Task item
In the entries below, find the line with "ccr_AddsToOrderID : string;" and print exactly every line from there up to and including the line with "eql_Quantity : Z;", with no other lines.

Entries provided
::::
(* ===== verification/CartCalls.v ===== *)
(** * The calls of the cart workflow: [add_line_item.go], [update_line_item.go], [create_cart.go],
    [promotion_code.go], [shipping.go], [quote_cart.go], [quote.go] and [exchange_quote.go] of
    [internal/workflows/cart]

    What changes a cart reprices it. A price never comes from the caller: a line's from pricing, a shipping
    method's from the fulfillment module's quote for the cart's own facts. *)
From S2P Require Import Prelude GoText Errors Tx CartFlow CartRound.

Definition CodeShippingUnavailable : string := "cart_workflow_shipping_unavailable".
Definition CodeShippingOptionUnknown : string := "cart_workflow_shipping_option_unknown".
Definition CodeShippingQuoteFailed : string := "cart_workflow_shipping_quote_failed".
Definition CodeCouponNotUsable : string := "cart_coupon_not_usable".
Definition FieldWeight : string := "weight".
Definition FieldLength : string := "length".
Definition FieldWidth : string := "width".
Definition FieldHeight : string := "height".
Definition MaxExchangeQuoteLines : Z := 100.

Record AddOnRequest := mkAddOnRequest { ar_VariantID : string; ar_Properties : gmap string string }.

Record AddLineItemInput := mkAddLineItemInput {
  ali_CartID : string;
  ali_VariantID : string;
  ali_Quantity : Z;
  ali_Metadata : RawMessage (gmap string string);
  ali_Properties : gmap string string;
  ali_AddOns : list AddOnRequest
}.

Record AddLineItemResult := mkAddLineItemResult {
  alr_LineItemID : string;
  alr_VariantID : string;
  alr_Title : string;
  alr_UnitPrice : Z;
  alr_Totals : Totals
}.

Record UpdateLineItemInput := mkUpdateLineItemInput {
  uli_CartID : string;
  uli_LineItemID : string;
  uli_Quantity : Z
}.

Record UpdateLineItemResult := mkUpdateLineItemResult {
  ulr_LineItemID : string;
  ulr_Quantity : Z;
  ulr_Removed : bool;
  ulr_Totals : Totals
}.

Record CreateCartInput := mkCreateCartInput {
  cci_CountryCode : string;
  cci_CustomerID : string;
  cci_Email : string;
  cci_AddsToOrderID : string;
  cci_Metadata : RawMessage (gmap string string);
  cci_OpenedBy : string
}.

Record CreateCartResult := mkCreateCartResult {
  ccr_CartID : string;
  ccr_RegionID : string;
  ccr_CurrencyCode : string;
  ccr_CustomerID : string;
  ccr_Email : string;
  ccr_Guest : bool;
  ccr_AddsToOrderID : string;
  ccr_SalesChannelID : string
}.

Record ListedOption := mkListedOption {
  lo_ID : string;
  lo_Name : string;
  lo_Amount : Z;
  lo_CurrencyCode : string;
  lo_DeliveryDays : option DeliveryDays
}.

Record ExchangeQuoteLine := mkExchangeQuoteLine {
  eql_VariantID : string;
  eql_Quantity : Z;
  eql_UnitPrice : option Z
}.

Record ExchangeQuoteInput := mkExchangeQuoteInput {
  eqi_RegionID : string;
  eqi_SalesChannelID : string;
  eqi_CustomerID : string;
  eqi_Lines : list ExchangeQuoteLine
}.

Record ExchangeQuote := mkExchangeQuote {
  eq_CurrencyCode : string;
  eq_PricesIncludeTax : bool;
  eq_TaxSource : string;
  eq_Lines : list LineTotals
}.

(** [decodeAddOnRequests]; [null] is a document that says nothing. *)
Definition decodeAddOnRequests (raw : RawMessage (list AddOnRequest)) : result (list AddOnRequest) :=
  match raw with
  | NoBytes => Ok []
  | _ => wrapping (Unmarshal raw) KindInvalid CodeAddOnNotAccepted
      "the add-ons must be a JSON array of variant_id and properties" []
  end.

(** The loop of [productTakes]. *)
Fixpoint takes_add_ons (productID : string) (accepted : list string) (seen : gset string)
    (addOns : list AddOnRequest) : option err :=
  match addOns with
  | [] => None
  | a :: rest =>
      if bool_decide (ar_VariantID a ∈ seen) then
        Some (Invalid CodeAddOnNotAccepted "the add-on %s is named twice on one line" [AStr (ar_VariantID a)])
      else if negb (Contains accepted (ar_VariantID a)) then
        Some (Invalid CodeAddOnNotAccepted "variant %s is not an add-on the lines of product %s take"
          [AStr (ar_VariantID a); AStr productID])
      else takes_add_ons productID accepted ({[ar_VariantID a]} ∪ seen) rest
  end.

Definition totalsAfterChange (e : err) (cartID what : string) : err :=
  wrap e (KindOf e) CodeTotalsAfterChange
    "%s (%s) but the totals could not be calculated; the cart's totals are stale, the calculation has to be run again"
    [AStr what; AStr cartID].

Section Calls.
Context {W : Type} (w : Workflows W) (same_fold : list Z -> list Z -> bool) (channels : option (list string)).

(** The round after a change. *)
Definition reprice (cartID what : string) : tx W Totals :=
  mapping (fun r => match r with Ok t => Ok t | Fail e => Fail (totalsAfterChange e cartID what) end)
    (CalculateTotals w same_fold channels cartID).

(** ** Lines *)

Definition productTakes (productID : string) (addOns : list AddOnRequest) : tx W unit :=
  records ← mapping (fun r => wrapping_kind r CodeCatalogReadFailed
      "could not read the add-ons product %s accepts" [AStr productID])
    (Graph (wf_catalog w) (mkGraphSpec EntityProduct [IDField; FieldAddOnVariantIDs]
      [(FilterIDs, VTexts [productID])] 1));
  let accepted := match records with r :: _ => stringList (field r FieldAddOnVariantIDs) | [] => [] end in
  tx_check (takes_add_ons productID accepted ∅ addOns).

Definition not_in_catalog (variantID : string) : err :=
  NotFound CodeVariantUnknown "variant %s is not in the catalog" [AStr variantID].

Definition checkAddOns (variantID : string) (addOns : list AddOnRequest) : tx W unit :=
  match addOns with
  | [] => mret tt
  | _ =>
      products ← productIDsFor w channels [variantID];
      match products !! variantID with
      | None => tx_of (Fail (not_in_catalog variantID))
      | Some productID => productTakes productID addOns
      end
  end.

Fixpoint price_add_ons (addOns : list AddOnRequest) (priceSets : gmap string string) (currency : string)
    (quantity : Z) (attributes : gmap string string) : tx W (list pricedAddOn) :=
  match addOns with
  | [] => mret []
  | a :: rest =>
      title ← variantTitle w channels (ar_VariantID a);
      amount ← mapping (fun r => match r with
          | Ok z => Ok z
          | Fail e => Fail (if IsNotFound (Some e) then
              wrap e KindInvalid CodePriceUnavailable "add-on %s has no price in currency %s at quantity %d"
                [AStr (ar_VariantID a); AStr currency; AInt quantity]
            else e) end)
        (CalculateAmount (wf_prices w) (default EmptyString (priceSets !! ar_VariantID a)) currency quantity
          attributes);
      tx_check (checkAmount "add_on unit_price" amount MaxAmount) ;;
      priced ← price_add_ons rest priceSets currency quantity attributes;
      mret (mkPricedAddOn (ar_VariantID a) title amount (ar_Properties a) :: priced)
  end.

Definition priceAddOns (addOns : list AddOnRequest) (priceSets : gmap string string) (currency : string)
    (quantity : Z) (attributes : gmap string string) : tx W (RawMessage (list pricedAddOn)) :=
  match addOns with
  | [] => mret NoBytes
  | _ => priced ← price_add_ons addOns priceSets currency quantity attributes; mret (Document priced)
  end.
::::
Reply to the exercise
  ccr_AddsToOrderID : string;
  ccr_SalesChannelID : string
}.

Record ListedOption := mkListedOption {
  lo_ID : string;
  lo_Name : string;
  lo_Amount : Z;
  lo_CurrencyCode : string;
  lo_DeliveryDays : option DeliveryDays
}.

Record ExchangeQuoteLine := mkExchangeQuoteLine {
  eql_VariantID : string;
  eql_Quantity : Z;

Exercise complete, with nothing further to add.